Du reste, il n’est pas étonnant de constater que la médiocrité égalitariste s’impose ici et là sans aucune difficulté. Puisque les masses ont été préparées à cela : « Le soulèvement des esclaves dans la morale commence lorsque le ressentiment devient lui-même créateur et engendre des valeurs : le ressentiment de ces êtres à qui la réaction véritable, celle de l’action, est interdite, et que seule une vengeance imaginaire peut indemniser. » Comme une prophétie visant notre époque offerte à tous les aigris et les frustrés qui n’auront jamais assez de rancœur contre la virilité, le patriarcat et la nature.
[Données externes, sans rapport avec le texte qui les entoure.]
Lemma scan_back_found (s : list byte) (n p : nat) :
  (0 < p <= n)%nat -> stops_scan (char_at s p) ->
  (forall j, (p < j <= n)%nat -> ~ stops_scan (char_at s j)) ->
  scan_back s n = p.
Proof.
  intros Hp Hstop Habove. induction n as [|n IH]; [lia|].
  cbn [scan_back]. destruct (decide (p = S n)) as [->|Hne].
  - apply scan_stops_here in Hstop. by rewrite Hstop.
  - assert (E : ~ stops_scan (char_at s (S n))) by (apply Habove; lia).
    apply scan_goes_on in E. rewrite E. apply IH; [lia|].
    intros j Hj. apply Habove. lia.
Qed.

Lemma nul_goes_on : ~ stops_scan Byte.x00.
Proof. by intros [?|[?|?]]. Qed.

Lemma replace_extension_success (stem ext new_ext : list byte) (c : byte) :
  ~ is_separator c -> Forall (fun x => ~ stops_scan x) ext ->
  replace_extension (stem ++ c :: Byte.x2e :: ext) new_ext
  = Some (stem ++ c :: new_ext).
Proof.
  intros Hc Hext. set (input := stem ++ c :: Byte.x2e :: ext).
  set (p := S (length stem)).
  assert (Hlen : length input = (p + 1 + length ext)%nat)
    by (unfold input, p; rewrite length_app; cbn [length]; lia).
  assert (Hdot : input !! p = Some Byte.x2e).
  { unfold input, p. rewrite lookup_app_r by lia.
    by replace (S (length stem) - length stem)%nat with 1%nat by lia. }
  assert (Hprev : input !! length stem = Some c)
    by (unfold input; by rewrite list_lookup_middle).
  assert (Hscan : scan_back input (length input) = p).
  { apply scan_back_found; [lia| |].
    - rewrite (char_at_lookup _ _ _ Hdot). by left.
    - intros j Hj. destruct (decide (j = length input)) as [->|Hne].
      + rewrite char_at_end by done. apply nul_goes_on.
      + assert (Hj' : input !! j = ext !! (j - p - 1)%nat).
        { unfold input, p. rewrite lookup_app_r by lia.
          replace (j - length stem)%nat with (S (S (j - S (length stem) - 1)))
            by lia. done. }
        destruct (lookup_lt_is_Some_2 ext (j - p - 1)%nat ltac:(lia)) as [x Hx].
        rewrite Hx in Hj'. rewrite (char_at_lookup _ _ _ Hj').
        rewrite Forall_forall in Hext. apply Hext.
        apply list_elem_of_lookup. by eexists. }
  unfold replace_extension. rewrite Hscan.
  rewrite (char_at_lookup _ _ _ Hdot).
  replace (p - 1)%nat with (length stem) by (unfold p; lia).
  rewrite (char_at_lookup _ _ _ Hprev).
  assert (Byte.eqb c Byte.x5c = false) as ->
    by (apply byte_eqb_false; intros ->; apply Hc; by left).
  assert (Byte.eqb c Byte.x2f = false) as ->
    by (apply byte_eqb_false; intros ->; apply Hc; by right).
  cbn. f_equal. unfold input.
  rewrite (take_S_r _ _ c) by (by rewrite list_lookup_middle).
  rewrite take_app_length. by rewrite <- (assoc_L (++)).
Qed.

Lemma replace_extension_inv (input new_ext out : list byte) :
  replace_extension input new_ext = Some out ->
  exists stem c ext,
    input = stem ++ c :: Byte.x2e :: ext
    /\ ~ is_separator c /\ Forall (fun x => ~ stops_scan x) ext
    /\ out = stem ++ c :: new_ext.
Proof.
  unfold replace_extension.
  set (p := scan_back input (length input)).
  destruct (_ && _) eqn:E; [|done]. intros [= <-].
  rewrite !andb_true_iff, !negb_true_iff, !byte_eqb_false, byte_eqb_true in E.
  destruct E as [[Hp Hdot] [H5c H2f]]. apply Nat.ltb_lt in Hp.
  pose proof (scan_back_le input (length input)) as Hle. fold p in Hle.
  assert (Hlt : (p < length input)%nat).
  { destruct (decide (p = length input)) as [Heq|?]; [|lia].
    rewrite char_at_end in Hdot by lia. done. }
  destruct p as [|q] eqn:Hpq; [lia|].
  replace (S q - 1)%nat with q in * by lia.
  destruct (lookup_lt_is_Some_2 input q ltac:(lia)) as [c Hc].
  destruct (lookup_lt_is_Some_2 input (S q) ltac:(lia)) as [d Hd].
  rewrite (char_at_lookup _ _ _ Hc) in H5c, H2f.
  rewrite (char_at_lookup _ _ _ Hd) in Hdot. subst d.
  exists (take q input), c, (drop (S (S q)) input).
  split; [|split; [|split]].
  - rewrite <- (drop_S _ _ _ Hd). by rewrite take_drop_middle.
  - by intros [?|?].
  - apply Forall_forall. intros x Hx.
    apply list_elem_of_lookup in Hx as [i Hi]. rewrite lookup_drop in Hi.
    rewrite <- (char_at_lookup _ _ _ Hi).
    apply (scan_back_above input (length input)).
    apply lookup_lt_Some in Hi. fold p. rewrite Hpq. lia.
  - by rewrite (take_S_r _ _ _ Hc), <- (assoc_L (++)).
Qed.

(** [replace_extension] succeeds exactly on an input that has a ['.']
    after which no ['.'] and no path separator follows, and before which
    stands a character that is not a path separator; the output then is the
    input up to that ['.'], followed by the new extension. *)
Theorem replace_extension_succeeds_iff (input new_ext out : list byte) :
  replace_extension input new_ext = Some out
  <-> exists stem c ext,
        input = stem ++ c :: Byte.x2e :: ext
        /\ ~ is_separator c /\ Forall (fun x => ~ stops_scan x) ext
        /\ out = stem ++ c :: new_ext.
Proof.
  split; [apply replace_extension_inv|].
  intros (stem & c & ext & -> & Hc & Hext & ->).
  by apply replace_extension_success.
Qed.

(** The last character a scan stops on splits a string in one way only. *)
Lemma last_stop_unique (l1 l2 t1 t2 : list byte) (a b : byte) :
  l1 ++ a :: t1 = l2 ++ b :: t2 ->
  Forall (fun x => ~ stops_scan x) t1 ->
  Forall (fun x => ~ stops_scan x) t2 ->
  stops_scan a -> stops_scan b -> l1 = l2 /\ a = b /\ t1 = t2.
Proof.
  intros Heq H1 H2 Ha Hb.
  assert (Hlen : length t1 = length t2).
  { destruct (Nat.lt_trichotomy (length t1) (length t2)) as [Hlt|[?|Hlt]];
      [|done|]; exfalso.
    - assert (Hin : a ∈ t2).
      { apply list_elem_of_lookup.
        exists (length t2 - length t1 - 1)%nat.
        assert (Hl : (l2 ++ b :: t2) !! length l1 = Some a)
          by (rewrite <- Heq; apply list_lookup_middle; done).
        apply (f_equal length) in Heq.
        rewrite !length_app in Heq. cbn [length] in Heq.
        rewrite lookup_app_r in Hl by lia.
        replace (length l1 - length l2)%nat
          with (S (length t2 - length t1 - 1)) in Hl by lia.
        done. }
      rewrite Forall_forall in H2. by apply (H2 a).
    - assert (Hin : b ∈ t1).
      { apply list_elem_of_lookup.
        exists (length t1 - length t2 - 1)%nat.
        assert (Hl : (l1 ++ a :: t1) !! length l2 = Some b)
          by (rewrite Heq; apply list_lookup_middle; done).
        apply (f_equal length) in Heq.
        rewrite !length_app in Heq. cbn [length] in Heq.
        rewrite lookup_app_r in Hl by lia.
        replace (length l2 - length l1)%nat
          with (S (length t1 - length t2 - 1)) in Hl by lia.
        done. }
      rewrite Forall_forall in H1. by apply (H1 b). }
  apply app_inj_2 in Heq as [? [= ? ?]]; [done|].
  cbn [length]. by rewrite Hlen.
Qed.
Alors, cette dernière est précisément dénaturée par les soi-disant défenseurs de son équilibre, les mêmes ne voulant pas voir qu’elle n’est que « volonté de puissance », et ne serait prompte à faire dans l’égalité vis-à-vis de quoi ou de qui que ce soit ! Voilà pourquoi n’est surhomme que celui qui sera « homme nature », sublime puisque tragique, et plus encore puisque « le spectacle qu’offre l’homme fatigue ».

En résumé, face aux vicissitudes du temps présent, il est urgent de continuer de monter sur la montagne sans y penser – selon une de ses images célèbres –, en prenant conscience à quel point « la volonté de surmonter un affect n’est en dernière instance que la volonté d’un autre ou de plusieurs autres affects ». De fait, le libre arbitre est une chimère. Ainsi, pas d’autre choix que de « vivre dangereusement », en comprenant enfin que « c’est toujours sur une croyance métaphysique que repose la croyance à la science ». Pour « apprendre à aimer », c’est-à-dire aimer sans angoisse…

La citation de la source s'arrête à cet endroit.